* _INSTRUCTIONS FOR THE TASK_
What lines below contain the word "MoveGraphFolder"? Please pull each one out.

(Collected data)
Segment Open
Inductive Ev : Type -> Type :=
| EnsureValidCreds (account : text) : Ev (result text Creds)
| WithDb {X} (f : Db -> result text (Db * X)) : Ev (result text X)
| RenameOnServer (account source target : text) (renames : list (text * text)) : Ev (result text unit)
| MoveGraphFolder (account source : text) (parent : option text) : Ev (result text Moved).

Definition move_folder (params : Value) : prog Ev (result text Moved) :=
  match get_str (lit "account") params with
  | None | Some [] => Ret (Err (lit "account is required"))
  | Some acc =>
      match ThreadList.canon_folder <$> get_str (lit "folder") params with
      | None => Ret (Err (lit "folder is required"))
      | Some src =>
          let parent := match trim <$> get_str (lit "parent") params with
                        | None | Some [] => None
                        | Some p => Some (ThreadList.canon_folder p)
                        end in
          creds <-? call (EnsureValidCreds acc) ;;
          if is_graph creds then call (MoveGraphFolder acc src parent)
          else
            let fallback := if is_local_store creds then Some (lit "/") else None in
            plan <-? call (WithDb (fun db => p ← plan_folder_move db acc src parent fallback; Ok (db, p))) ;;
            _ <-? call (RenameOnServer acc (source plan) (target plan) (renames plan)) ;;
            _ <-? call (WithDb (fun db => db' ← reconcile_folder_move db acc plan parent; Ok (db', tt))) ;;
            Ret (Ok {| folder := target plan; moved_renames := renames plan |})
      end
  end.
End Operations.
End FolderMove.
Segment Closed
* _TASK RESPONSE_
| MoveGraphFolder (account source : text) (parent : option text) : Ev (result text Moved).
          if is_graph creds then call (MoveGraphFolder acc src parent)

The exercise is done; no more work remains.